**** DATASET ****
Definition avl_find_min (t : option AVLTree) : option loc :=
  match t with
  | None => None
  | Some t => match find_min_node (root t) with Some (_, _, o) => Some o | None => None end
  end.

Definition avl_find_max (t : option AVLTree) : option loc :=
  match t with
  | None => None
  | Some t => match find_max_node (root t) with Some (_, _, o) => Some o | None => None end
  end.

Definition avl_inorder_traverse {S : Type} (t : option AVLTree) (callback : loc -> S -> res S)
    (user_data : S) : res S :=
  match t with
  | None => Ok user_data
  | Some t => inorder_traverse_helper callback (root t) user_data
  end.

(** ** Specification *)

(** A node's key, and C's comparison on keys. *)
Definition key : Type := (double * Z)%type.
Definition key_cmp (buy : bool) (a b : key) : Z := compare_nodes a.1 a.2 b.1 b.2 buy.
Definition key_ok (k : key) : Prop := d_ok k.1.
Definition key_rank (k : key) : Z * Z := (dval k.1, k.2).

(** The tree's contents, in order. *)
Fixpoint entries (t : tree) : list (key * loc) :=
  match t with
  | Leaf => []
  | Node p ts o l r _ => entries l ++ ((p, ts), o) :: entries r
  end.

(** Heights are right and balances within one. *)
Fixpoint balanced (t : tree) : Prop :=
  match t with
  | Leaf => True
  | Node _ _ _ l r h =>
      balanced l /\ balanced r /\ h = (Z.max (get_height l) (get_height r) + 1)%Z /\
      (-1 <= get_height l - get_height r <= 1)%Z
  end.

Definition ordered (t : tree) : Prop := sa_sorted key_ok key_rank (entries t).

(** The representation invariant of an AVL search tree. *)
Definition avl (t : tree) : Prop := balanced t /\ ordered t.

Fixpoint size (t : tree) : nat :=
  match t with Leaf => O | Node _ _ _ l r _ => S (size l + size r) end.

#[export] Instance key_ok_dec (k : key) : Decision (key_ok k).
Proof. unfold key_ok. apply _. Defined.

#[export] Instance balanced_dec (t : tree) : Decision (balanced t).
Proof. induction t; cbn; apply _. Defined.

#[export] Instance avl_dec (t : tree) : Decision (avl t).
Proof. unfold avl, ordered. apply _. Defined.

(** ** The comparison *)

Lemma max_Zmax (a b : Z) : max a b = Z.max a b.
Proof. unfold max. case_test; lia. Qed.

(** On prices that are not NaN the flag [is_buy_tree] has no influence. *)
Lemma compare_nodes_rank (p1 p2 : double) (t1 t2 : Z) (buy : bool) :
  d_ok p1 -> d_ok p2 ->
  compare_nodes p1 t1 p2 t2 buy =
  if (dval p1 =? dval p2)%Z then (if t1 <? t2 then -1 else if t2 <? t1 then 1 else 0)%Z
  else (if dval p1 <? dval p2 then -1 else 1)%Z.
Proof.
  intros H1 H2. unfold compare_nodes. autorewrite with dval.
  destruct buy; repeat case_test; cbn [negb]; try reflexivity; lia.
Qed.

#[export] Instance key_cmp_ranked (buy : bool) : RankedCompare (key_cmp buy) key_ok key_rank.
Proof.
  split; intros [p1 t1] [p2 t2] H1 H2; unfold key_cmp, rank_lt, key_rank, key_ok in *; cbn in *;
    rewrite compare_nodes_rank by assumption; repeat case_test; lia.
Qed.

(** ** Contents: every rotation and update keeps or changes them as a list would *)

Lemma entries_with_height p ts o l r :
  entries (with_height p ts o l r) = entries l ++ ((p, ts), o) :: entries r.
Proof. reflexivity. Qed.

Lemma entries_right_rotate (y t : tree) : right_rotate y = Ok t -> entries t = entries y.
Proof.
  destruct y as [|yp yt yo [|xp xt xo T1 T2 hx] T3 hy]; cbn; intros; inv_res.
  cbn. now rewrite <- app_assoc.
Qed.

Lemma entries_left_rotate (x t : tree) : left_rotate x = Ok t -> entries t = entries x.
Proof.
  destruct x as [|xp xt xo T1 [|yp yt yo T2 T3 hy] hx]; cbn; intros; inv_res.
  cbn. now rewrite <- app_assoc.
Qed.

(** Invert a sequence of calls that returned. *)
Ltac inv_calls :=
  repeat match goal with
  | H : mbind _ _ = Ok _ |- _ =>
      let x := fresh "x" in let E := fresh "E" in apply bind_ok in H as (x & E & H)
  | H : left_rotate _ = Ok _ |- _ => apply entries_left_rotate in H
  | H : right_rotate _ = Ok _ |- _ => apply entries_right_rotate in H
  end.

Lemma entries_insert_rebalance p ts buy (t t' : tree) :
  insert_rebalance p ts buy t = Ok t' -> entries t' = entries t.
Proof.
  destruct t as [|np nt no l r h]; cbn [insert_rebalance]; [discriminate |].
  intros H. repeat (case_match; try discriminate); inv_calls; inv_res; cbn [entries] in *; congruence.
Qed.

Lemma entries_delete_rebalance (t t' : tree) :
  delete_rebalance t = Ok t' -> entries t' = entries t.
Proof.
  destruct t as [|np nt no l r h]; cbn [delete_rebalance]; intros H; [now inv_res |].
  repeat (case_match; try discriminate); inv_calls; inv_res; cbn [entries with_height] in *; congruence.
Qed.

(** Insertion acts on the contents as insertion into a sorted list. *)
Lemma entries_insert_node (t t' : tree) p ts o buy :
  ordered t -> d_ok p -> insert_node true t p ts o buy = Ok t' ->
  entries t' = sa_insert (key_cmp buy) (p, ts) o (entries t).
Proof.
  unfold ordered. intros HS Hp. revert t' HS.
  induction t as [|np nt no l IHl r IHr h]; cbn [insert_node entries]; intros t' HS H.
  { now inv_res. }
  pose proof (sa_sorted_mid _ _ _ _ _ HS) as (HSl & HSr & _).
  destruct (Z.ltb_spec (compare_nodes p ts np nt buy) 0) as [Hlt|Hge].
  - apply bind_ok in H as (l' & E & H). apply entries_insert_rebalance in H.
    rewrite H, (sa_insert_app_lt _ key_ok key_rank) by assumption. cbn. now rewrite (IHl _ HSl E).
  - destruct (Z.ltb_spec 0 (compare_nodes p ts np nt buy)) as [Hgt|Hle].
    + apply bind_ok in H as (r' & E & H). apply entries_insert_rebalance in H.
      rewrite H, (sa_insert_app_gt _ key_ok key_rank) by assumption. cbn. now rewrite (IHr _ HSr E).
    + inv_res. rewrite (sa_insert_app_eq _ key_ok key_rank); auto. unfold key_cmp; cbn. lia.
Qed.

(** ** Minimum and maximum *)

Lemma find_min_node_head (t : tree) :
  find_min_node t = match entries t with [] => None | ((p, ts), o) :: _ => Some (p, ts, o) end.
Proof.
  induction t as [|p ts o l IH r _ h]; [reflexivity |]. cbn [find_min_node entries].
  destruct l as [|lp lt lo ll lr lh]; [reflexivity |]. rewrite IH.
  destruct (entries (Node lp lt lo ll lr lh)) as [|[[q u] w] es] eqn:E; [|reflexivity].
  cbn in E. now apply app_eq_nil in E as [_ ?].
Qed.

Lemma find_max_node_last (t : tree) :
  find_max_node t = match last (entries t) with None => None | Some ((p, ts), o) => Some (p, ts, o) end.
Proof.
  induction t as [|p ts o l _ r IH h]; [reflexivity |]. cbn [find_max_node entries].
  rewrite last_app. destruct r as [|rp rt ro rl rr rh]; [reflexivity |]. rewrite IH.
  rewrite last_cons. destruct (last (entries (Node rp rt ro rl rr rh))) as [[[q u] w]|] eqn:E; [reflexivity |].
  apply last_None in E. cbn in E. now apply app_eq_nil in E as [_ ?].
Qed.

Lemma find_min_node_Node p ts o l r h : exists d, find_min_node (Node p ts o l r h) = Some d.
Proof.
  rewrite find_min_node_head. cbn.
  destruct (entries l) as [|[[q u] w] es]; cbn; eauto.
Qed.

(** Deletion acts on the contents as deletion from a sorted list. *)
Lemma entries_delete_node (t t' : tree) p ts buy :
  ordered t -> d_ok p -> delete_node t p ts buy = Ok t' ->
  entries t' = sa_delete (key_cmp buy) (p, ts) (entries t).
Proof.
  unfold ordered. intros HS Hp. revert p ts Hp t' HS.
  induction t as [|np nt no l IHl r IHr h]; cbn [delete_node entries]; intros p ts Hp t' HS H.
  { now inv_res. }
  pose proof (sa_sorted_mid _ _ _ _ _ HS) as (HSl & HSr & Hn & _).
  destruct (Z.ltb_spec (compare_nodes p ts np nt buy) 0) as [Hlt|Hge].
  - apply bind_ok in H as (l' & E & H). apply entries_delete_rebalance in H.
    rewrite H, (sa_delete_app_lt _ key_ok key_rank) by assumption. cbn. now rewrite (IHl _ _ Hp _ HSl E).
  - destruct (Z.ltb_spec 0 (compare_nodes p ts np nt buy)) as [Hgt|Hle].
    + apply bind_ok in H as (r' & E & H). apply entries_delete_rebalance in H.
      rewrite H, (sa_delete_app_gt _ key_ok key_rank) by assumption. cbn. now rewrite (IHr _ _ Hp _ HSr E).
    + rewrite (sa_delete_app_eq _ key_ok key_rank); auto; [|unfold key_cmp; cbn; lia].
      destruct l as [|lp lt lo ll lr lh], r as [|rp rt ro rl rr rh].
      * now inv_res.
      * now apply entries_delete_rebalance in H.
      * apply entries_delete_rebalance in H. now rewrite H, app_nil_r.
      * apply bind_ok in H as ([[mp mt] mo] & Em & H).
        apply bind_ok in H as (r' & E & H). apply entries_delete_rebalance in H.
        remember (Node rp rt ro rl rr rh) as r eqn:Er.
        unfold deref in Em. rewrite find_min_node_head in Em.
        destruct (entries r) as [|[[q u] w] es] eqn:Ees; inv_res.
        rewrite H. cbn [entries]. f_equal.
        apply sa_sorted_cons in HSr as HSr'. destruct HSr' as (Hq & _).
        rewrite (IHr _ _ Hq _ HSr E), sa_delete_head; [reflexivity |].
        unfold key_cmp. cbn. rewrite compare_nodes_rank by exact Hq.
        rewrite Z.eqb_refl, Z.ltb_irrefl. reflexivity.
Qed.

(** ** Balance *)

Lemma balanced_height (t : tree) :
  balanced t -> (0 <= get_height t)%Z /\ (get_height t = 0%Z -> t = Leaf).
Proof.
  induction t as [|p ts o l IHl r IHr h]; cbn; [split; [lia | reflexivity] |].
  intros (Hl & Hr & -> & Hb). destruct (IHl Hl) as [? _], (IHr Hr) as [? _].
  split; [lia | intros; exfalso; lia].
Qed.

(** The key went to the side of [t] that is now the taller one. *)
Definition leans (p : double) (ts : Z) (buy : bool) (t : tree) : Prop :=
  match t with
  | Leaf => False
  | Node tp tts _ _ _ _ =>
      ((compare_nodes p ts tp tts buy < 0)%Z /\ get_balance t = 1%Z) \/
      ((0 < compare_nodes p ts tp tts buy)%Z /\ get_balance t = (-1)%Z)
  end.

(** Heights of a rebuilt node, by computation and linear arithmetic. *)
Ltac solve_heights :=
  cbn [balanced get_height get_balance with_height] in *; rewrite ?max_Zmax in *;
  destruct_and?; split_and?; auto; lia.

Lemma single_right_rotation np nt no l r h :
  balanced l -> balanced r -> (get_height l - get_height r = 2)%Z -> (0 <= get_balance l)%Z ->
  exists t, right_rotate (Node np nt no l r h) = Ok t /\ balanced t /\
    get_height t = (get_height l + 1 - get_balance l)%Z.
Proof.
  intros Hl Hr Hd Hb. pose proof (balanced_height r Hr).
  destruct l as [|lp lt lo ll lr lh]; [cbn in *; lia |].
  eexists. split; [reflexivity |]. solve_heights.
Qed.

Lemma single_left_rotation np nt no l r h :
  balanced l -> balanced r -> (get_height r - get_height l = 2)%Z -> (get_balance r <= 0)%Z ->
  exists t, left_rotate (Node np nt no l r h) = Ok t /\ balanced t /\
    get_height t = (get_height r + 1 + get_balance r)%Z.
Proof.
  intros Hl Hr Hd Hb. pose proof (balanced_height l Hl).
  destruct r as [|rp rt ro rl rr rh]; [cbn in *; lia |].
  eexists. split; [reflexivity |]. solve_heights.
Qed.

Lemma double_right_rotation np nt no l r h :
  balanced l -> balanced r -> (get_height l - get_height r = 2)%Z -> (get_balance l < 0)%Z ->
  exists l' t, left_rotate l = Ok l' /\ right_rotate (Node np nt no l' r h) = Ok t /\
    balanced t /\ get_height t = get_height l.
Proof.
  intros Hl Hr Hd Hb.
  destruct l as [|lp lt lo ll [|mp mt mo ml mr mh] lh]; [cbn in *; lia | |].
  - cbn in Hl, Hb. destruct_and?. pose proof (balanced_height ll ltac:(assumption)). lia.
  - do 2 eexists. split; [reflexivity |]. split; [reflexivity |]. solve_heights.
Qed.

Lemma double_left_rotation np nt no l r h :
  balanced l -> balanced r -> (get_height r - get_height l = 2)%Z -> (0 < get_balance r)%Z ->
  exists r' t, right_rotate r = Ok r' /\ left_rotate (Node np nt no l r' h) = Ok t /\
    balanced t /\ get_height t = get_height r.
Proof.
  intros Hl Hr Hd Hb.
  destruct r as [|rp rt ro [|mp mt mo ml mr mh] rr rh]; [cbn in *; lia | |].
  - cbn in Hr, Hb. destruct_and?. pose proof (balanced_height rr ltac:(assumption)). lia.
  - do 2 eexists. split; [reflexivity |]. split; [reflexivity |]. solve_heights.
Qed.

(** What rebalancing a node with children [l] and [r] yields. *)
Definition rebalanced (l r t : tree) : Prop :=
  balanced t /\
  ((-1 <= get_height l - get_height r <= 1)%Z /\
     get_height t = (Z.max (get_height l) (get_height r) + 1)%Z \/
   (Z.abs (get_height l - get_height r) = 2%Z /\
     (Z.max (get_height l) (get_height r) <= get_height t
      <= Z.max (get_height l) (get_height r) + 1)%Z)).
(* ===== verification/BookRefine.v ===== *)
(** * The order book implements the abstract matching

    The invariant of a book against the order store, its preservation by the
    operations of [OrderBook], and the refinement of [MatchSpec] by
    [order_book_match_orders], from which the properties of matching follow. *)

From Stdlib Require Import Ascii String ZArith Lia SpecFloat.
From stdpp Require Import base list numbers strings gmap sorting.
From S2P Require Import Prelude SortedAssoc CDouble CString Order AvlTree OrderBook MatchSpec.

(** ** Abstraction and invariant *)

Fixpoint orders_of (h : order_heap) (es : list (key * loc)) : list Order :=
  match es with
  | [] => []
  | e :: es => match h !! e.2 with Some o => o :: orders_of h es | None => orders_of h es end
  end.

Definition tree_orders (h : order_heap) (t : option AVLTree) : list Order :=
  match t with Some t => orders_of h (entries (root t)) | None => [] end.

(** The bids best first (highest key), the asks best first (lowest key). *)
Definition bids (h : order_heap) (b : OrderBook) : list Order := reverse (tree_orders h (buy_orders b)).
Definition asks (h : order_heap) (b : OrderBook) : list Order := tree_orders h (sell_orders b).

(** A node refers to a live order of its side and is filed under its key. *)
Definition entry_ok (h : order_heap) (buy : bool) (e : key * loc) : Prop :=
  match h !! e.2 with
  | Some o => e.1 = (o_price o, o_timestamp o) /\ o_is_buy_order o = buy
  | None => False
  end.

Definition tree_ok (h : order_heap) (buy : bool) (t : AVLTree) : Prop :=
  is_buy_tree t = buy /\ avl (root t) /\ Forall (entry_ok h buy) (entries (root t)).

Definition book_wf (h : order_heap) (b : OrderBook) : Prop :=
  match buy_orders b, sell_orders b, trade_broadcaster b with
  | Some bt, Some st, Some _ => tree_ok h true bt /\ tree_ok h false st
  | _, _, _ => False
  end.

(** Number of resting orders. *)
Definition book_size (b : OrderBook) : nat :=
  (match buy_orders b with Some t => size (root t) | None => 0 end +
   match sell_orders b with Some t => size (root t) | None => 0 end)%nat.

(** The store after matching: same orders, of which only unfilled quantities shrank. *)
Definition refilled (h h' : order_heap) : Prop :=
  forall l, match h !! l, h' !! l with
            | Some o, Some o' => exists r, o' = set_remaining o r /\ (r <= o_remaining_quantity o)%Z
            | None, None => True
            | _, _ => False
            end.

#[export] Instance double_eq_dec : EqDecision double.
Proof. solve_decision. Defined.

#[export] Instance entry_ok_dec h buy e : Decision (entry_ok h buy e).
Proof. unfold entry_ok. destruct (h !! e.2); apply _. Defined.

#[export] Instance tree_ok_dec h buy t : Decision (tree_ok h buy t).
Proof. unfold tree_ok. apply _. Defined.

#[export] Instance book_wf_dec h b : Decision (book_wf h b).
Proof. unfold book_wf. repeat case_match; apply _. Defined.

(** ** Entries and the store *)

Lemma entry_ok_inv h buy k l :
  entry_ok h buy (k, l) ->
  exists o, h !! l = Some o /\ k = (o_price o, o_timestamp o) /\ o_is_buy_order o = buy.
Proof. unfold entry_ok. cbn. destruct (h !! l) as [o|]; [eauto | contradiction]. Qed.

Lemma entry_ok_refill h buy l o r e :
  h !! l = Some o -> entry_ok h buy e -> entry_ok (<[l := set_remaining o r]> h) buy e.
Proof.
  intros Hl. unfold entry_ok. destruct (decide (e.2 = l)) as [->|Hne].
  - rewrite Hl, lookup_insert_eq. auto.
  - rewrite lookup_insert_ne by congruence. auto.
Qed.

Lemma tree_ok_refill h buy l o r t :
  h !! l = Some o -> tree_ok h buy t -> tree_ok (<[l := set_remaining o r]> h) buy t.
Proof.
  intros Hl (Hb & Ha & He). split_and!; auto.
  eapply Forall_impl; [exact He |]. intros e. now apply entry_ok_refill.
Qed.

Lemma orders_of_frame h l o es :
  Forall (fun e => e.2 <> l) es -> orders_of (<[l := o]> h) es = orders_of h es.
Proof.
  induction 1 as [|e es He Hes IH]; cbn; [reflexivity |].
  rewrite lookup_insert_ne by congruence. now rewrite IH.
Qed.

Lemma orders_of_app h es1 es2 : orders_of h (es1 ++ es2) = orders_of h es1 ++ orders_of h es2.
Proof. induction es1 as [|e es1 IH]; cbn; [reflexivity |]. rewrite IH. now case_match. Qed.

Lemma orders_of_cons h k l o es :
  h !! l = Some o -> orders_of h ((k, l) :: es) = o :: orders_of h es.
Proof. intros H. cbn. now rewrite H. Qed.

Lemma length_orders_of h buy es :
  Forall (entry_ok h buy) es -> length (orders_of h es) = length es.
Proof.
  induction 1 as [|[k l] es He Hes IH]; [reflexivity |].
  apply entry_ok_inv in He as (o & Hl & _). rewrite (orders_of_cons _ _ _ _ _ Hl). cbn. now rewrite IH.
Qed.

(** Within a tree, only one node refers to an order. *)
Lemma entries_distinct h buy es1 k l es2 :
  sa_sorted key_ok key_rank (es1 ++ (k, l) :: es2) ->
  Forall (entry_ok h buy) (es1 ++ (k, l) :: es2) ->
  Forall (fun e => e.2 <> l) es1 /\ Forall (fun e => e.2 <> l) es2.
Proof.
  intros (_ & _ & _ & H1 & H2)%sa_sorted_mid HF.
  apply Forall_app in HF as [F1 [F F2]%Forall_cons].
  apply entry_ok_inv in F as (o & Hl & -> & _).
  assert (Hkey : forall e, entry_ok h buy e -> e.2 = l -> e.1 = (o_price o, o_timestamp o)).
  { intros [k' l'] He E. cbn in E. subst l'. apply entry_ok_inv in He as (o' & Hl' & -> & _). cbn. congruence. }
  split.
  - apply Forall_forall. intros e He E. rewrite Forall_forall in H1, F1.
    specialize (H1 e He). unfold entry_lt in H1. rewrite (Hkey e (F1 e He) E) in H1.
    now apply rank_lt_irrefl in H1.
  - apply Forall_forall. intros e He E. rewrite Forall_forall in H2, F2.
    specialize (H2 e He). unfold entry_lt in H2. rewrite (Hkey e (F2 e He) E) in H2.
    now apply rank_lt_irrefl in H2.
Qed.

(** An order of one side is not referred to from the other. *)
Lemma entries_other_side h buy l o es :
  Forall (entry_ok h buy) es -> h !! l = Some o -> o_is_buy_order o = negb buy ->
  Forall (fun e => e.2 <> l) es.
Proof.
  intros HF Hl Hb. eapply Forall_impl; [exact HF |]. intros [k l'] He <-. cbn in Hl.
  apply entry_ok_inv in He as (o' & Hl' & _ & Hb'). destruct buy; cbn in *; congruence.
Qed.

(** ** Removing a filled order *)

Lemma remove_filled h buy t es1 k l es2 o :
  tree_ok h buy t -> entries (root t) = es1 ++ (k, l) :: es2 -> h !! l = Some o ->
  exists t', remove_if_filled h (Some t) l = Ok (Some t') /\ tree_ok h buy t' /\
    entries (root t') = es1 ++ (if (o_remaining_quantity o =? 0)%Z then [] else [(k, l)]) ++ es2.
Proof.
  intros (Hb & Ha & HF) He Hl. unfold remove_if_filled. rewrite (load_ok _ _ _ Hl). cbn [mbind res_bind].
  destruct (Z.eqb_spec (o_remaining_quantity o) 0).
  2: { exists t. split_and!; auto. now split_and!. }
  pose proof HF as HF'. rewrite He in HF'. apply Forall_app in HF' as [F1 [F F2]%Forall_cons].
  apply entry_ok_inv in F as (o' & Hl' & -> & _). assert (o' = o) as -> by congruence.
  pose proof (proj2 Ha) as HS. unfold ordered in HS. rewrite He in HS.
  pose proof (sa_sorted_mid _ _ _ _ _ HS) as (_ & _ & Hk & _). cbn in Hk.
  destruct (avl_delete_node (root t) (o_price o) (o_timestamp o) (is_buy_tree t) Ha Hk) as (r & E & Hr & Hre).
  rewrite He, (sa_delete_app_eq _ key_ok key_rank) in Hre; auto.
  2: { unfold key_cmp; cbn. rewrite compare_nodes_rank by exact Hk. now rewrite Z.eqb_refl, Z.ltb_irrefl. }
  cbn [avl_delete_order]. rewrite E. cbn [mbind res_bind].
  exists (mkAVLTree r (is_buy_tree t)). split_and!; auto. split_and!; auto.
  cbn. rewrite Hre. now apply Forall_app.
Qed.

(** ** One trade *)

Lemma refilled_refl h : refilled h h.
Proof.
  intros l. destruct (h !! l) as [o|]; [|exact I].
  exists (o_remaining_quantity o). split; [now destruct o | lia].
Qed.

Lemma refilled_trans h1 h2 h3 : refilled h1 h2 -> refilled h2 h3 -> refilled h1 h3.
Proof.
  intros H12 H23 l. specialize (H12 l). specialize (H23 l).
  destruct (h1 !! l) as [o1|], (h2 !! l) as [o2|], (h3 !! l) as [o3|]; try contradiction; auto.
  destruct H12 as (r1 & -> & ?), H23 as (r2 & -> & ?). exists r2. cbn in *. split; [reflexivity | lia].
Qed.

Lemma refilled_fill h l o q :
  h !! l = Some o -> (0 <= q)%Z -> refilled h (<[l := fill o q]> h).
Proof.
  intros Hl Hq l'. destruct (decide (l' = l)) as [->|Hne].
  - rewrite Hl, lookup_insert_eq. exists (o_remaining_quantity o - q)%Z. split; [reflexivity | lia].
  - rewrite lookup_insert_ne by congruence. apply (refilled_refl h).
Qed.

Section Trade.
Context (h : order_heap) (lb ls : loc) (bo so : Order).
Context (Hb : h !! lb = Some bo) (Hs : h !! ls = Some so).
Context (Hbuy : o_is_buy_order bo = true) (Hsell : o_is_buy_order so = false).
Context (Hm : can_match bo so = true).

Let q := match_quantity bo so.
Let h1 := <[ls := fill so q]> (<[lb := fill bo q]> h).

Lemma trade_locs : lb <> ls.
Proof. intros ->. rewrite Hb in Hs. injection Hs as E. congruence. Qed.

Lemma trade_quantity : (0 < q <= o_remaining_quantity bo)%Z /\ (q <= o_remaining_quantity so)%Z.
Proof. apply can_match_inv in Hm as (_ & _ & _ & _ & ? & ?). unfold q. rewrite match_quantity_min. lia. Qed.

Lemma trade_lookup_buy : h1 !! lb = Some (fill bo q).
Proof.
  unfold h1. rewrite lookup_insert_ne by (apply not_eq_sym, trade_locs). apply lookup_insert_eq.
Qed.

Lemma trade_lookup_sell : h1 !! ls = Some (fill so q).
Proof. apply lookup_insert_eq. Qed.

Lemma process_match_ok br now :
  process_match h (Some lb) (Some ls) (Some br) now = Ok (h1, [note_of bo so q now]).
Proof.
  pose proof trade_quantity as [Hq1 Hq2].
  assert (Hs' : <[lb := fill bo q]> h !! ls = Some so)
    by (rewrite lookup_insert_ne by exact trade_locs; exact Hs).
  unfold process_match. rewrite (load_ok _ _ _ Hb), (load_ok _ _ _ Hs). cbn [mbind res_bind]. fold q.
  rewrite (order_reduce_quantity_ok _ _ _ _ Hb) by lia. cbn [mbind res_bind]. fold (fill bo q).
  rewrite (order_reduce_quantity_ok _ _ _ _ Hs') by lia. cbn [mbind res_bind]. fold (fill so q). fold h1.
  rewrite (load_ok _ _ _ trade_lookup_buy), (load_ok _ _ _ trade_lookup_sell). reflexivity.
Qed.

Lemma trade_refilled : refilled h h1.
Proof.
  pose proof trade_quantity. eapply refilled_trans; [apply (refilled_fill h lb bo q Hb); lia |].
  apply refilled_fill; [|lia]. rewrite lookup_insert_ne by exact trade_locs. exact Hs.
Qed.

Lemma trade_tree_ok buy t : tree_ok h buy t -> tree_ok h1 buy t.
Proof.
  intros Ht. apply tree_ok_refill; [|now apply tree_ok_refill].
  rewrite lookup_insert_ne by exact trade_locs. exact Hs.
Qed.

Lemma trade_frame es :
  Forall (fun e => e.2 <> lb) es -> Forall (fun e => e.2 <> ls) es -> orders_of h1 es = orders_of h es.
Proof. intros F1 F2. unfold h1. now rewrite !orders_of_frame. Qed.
****
Only those lines of the entries above that run from the line containing "- cbn in Hr, Hb." to the line containing "The invariant of", both included, should be transcribed exactly.

FINAL ANSWER:
  - cbn in Hr, Hb. destruct_and?. pose proof (balanced_height rr ltac:(assumption)). lia.
  - do 2 eexists. split; [reflexivity |]. split; [reflexivity |]. solve_heights.
Qed.

(** What rebalancing a node with children [l] and [r] yields. *)
Definition rebalanced (l r t : tree) : Prop :=
  balanced t /\
  ((-1 <= get_height l - get_height r <= 1)%Z /\
     get_height t = (Z.max (get_height l) (get_height r) + 1)%Z \/
   (Z.abs (get_height l - get_height r) = 2%Z /\
     (Z.max (get_height l) (get_height r) <= get_height t
      <= Z.max (get_height l) (get_height r) + 1)%Z)).
(* ===== verification/BookRefine.v ===== *)
(** * The order book implements the abstract matching

    The invariant of a book against the order store, its preservation by the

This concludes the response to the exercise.